Populisti allo sbaraglio

Sarà bello, un giorno, dire ai miei figli: “Io c’ero, furono gli anni d’oro della satira quelli”. È l’unica cosa bella che avrò da raccontargli, del resto.

Salvini che diventa uno statista, un fine stratega politico e mette nel sacco nientepopodimeno che un ex steward del San Paolo, non se lo sarebbe aspettato nessuno.

Uno che quando lo vedevano vicino al Trota li scambiavano per fratelli, è riuscito a mettere in stallo il Governo, far sputtanare milioni di euro per nuove elezioni e – in tutto questo – salire nei sondaggi. Il tutto, facendo leva su un solo e unico fattore: l’ignoranza.

Nessuno tra i suoi elettori – né tra i sostenitori del M5S – sembra essersi accorto, infatti, che la nomina di Savona è stata solo un pretesto. E Di Maio, malgrado abbia capito di essere stato buggerato continua a reggergli il gioco, non si capisce più se in buona o cattiva fede. Appena Giggino ha subodorato la fregatura e cominciato a parlare di impeachment, sulla rete si è scatenato l’inferno, un’ondata di sterile sdegno che solo i pentastellati sanno smuovere a questi livelli. Il concentratissimo Toninelli ha preso uno stralcio a caso di un testo di diritto, che teneva come fermacarte sul comodino, lo ha attribuito al primo giurista che ha trovato su Wikipedia e ha accusato Mattarella di alto tradimento. Toninelli, laurea in giurisprudenza presa al Cepu col 3×2, insegna a Mattarella – curriculum chilometrico che annovera anche presenze nella Corte Costituzionale – come fare il suo mestiere. E il bello è che funziona, nel giro di niente il suo status viene copiato, condiviso e urlato da una mandria di giuristi dell’ultim’ora, su Google schizza alle stelle la parola chiave impingement,le solite bestie da tastiera inveiscono sul Presidente della Repubblica augurandogli di fare la fine del fratello, sanguinosamente ucciso dalla mafia. È un tripudio di gente che ripete meccanicamente il messaggio che le dicono di gridare, senza senso critico, senza nemmeno verificare la veridicità dei contenuti. La macchina del populismo vince su tutti i fronti.

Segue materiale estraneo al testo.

(* ===== verification/TaskFork.v ===== *)
(** [task_fork] (compat/memory_tasks.c, lines 2127-2171) and the child that is
    born dead, [c3_make_zombie_child] (compat/linux_syscalls.c, 11555-11582).

    The task table is that of [Task]; the frames and the regions are those of
    [Cow], whose page tables are the ones of the task table while the address
    space is copied. *)
From S2P Require Import Prelude KString Pmm Paging Task FdGroup Life Frames Cow.
Local Open Scope Z_scope.

Section TaskFork.
Context (g_kstacks clone3_entry_trampoline : Z).

(** The record of the child; [p] is the parent, [i] the slot. *)
Definition forked_task (i pid : Z) (p : task) : task :=
  let kbase := t_kernel_stack p in
  let cbase := kstack g_kstacks i in
  let top := cbase + TASK_KERNEL_STACK in
  p <| t_pid := pid |> <| t_tgid := pid |> <| t_ppid := t_pid p |> <| t_fdt_group := pid |>
    <| t_state := TASK_RUNNABLE |> <| t_kernel_stack := cbase |> <| t_kernel_stack_top := top |>
    <| t_kernel_rsp_saved :=
         if (kbase <=? t_kernel_rsp_saved p) && (t_kernel_rsp_saved p <? kbase + TASK_KERNEL_STACK)
         then cbase + (t_kernel_rsp_saved p - kbase) else top |>
    <| t_ctx ::= fun c => c <| rax := 0 |> |> <| t_fdt ::= inherit_fds |>.
(** The copy of the kernel stack. *)
Definition copy_kstack (from to : Z) (s : tasks) : tasks :=
  s <| Task.k_mem ::= fun m a => if (to <=? a) && (a <? to + TASK_KERNEL_STACK) then m (from + (a - to)) else m a |>.

(** The new address space, the kernel's when none is left; what the copy of the
    pages answers is not looked at. *)
Definition fork_space (parent : Z) (s : tasks) (k : cow) : Z * tasks * cow :=
  let '(asp, s) := create_as s in
  if (asp =? 0) || (parent =? 0) then (if asp =? 0 then KERNEL_AS else asp, s, k)
  else
    let '(_, k) := compat3_fork_address_space (as_of parent s) (as_of asp s) parent asp (with_pg (k_pg s) k) in
    (asp, s <| k_pg := cpg k |>, k).

Definition task_fork (parent_pid : Z) (s : tasks) (k : cow) : Z * tasks * cow :=
  match task_by_pid parent_pid s with
  | None => (- ESRCH, s, k)
  | Some pi =>
      match free_slot s with
      | None => (- EAGAIN, s, k)
      | Some ci =>
          let p := g_tasks s pi in
          let c := forked_task ci (g_task_next_pid s) p in
          let s := copy_kstack (t_kernel_stack p) (kstack g_kstacks ci) s in
          let '(asp, s, k) := fork_space (t_addr_space p) s k in
          let '(pid, s) := install ci (c <| t_addr_space := asp |>) s in
          (pid, s, k)
      end
  end.

Definition zombie_child (pid : Z) (p : task) (name : bytes) (exit_code : Z) : task :=
  task0 <| t_used := true |> <| t_pid := pid |> <| t_tgid := pid |> <| t_ppid := t_pid p |>
    <| t_pgid := t_pgid p |> <| t_sid := t_sid p |> <| t_fdt_group := pid |>
    <| t_uid := t_uid p |> <| t_gid := t_gid p |> <| t_euid := t_euid p |> <| t_egid := t_egid p |>
    <| t_suid := t_suid p |> <| t_sgid := t_sgid p |>
    <| t_state := TASK_ZOMBIE |> <| t_exit_code := exit_code |>
    <| t_name := k_strlcpy [] name TASK_NAME_LEN |> <| t_cwd := k_strlcpy [] (t_cwd p) 128 |>.
Definition c3_make_zombie_child (parent : Z) (name : bytes) (exit_code : Z) (s : tasks) : Z * tasks :=
  match free_slot s with
  | None => (- EAGAIN, s)
  | Some i => install i (zombie_child (g_task_next_pid s) (g_tasks s parent) name exit_code) s
  end.

(** * Lemmas *)

Lemma copy_kstack_table from to s : same_table s (copy_kstack from to s).
Proof. done. Qed.
Lemma fork_space_table parent s k : same_table s (snd (fst (fork_space parent s k))).
Proof.
  unfold fork_space. pose proof (create_as_table s) as H. destruct (create_as s) as [asp s1]. cbn [snd] in H.
  destruct (_ || _); [exact H|]. destruct (compat3_fork_address_space _ _ _ _ _) as [r k']. exact H.
Qed.

(** What a call of [task_fork] makes of the task table. *)
Lemma task_fork_eq parent_pid s k :
  snd (fst (task_fork parent_pid s k)) = s \/
  exists pi ci s1 asp,
    task_by_pid parent_pid s = Some pi /\ free_slot s = Some ci /\ same_table s s1 /\
    task_fork parent_pid s k =
      (g_task_next_pid s, snd (install ci (forked_task ci (g_task_next_pid s) (g_tasks s pi) <| t_addr_space := asp |>) s1),
       snd (task_fork parent_pid s k)).
Proof.
  unfold task_fork. destruct (task_by_pid parent_pid s) as [pi|]; [|by left]. destruct (free_slot s) as [ci|]; [|by left].
  cbv zeta. set (s0 := copy_kstack _ _ s). pose proof (fork_space_table (t_addr_space (g_tasks s pi)) s0 k) as H.
  destruct (fork_space (t_addr_space (g_tasks s pi)) s0 k) as [[asp s1] k']. cbn [fst snd] in H. right. by exists pi, ci, s1, asp.
Qed.

End TaskFork.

Il rifiuto di Mattarella non è una vittoria della democrazia, né del buonsenso, è un pesante autogol che consegna il Paese a delle forze eversive, fasciste, fondamentalmente populiste e ignoranti. Sì, siam d’accordo, è il volere del popolo e va rispettato ma mi preme ricordare che lo Stato, prima del popolo, è il garante della società civile. Se a decidere è la massa, se lo fa di pancia, se lo fa basandosi sull’odio e su bufale appositamente create per aizzarla, beh, il popolo vincerà pure ma la democrazia avrà perso. E ci troveremo, senza nemmeno accorgercene, a risalire la china come la Grecia.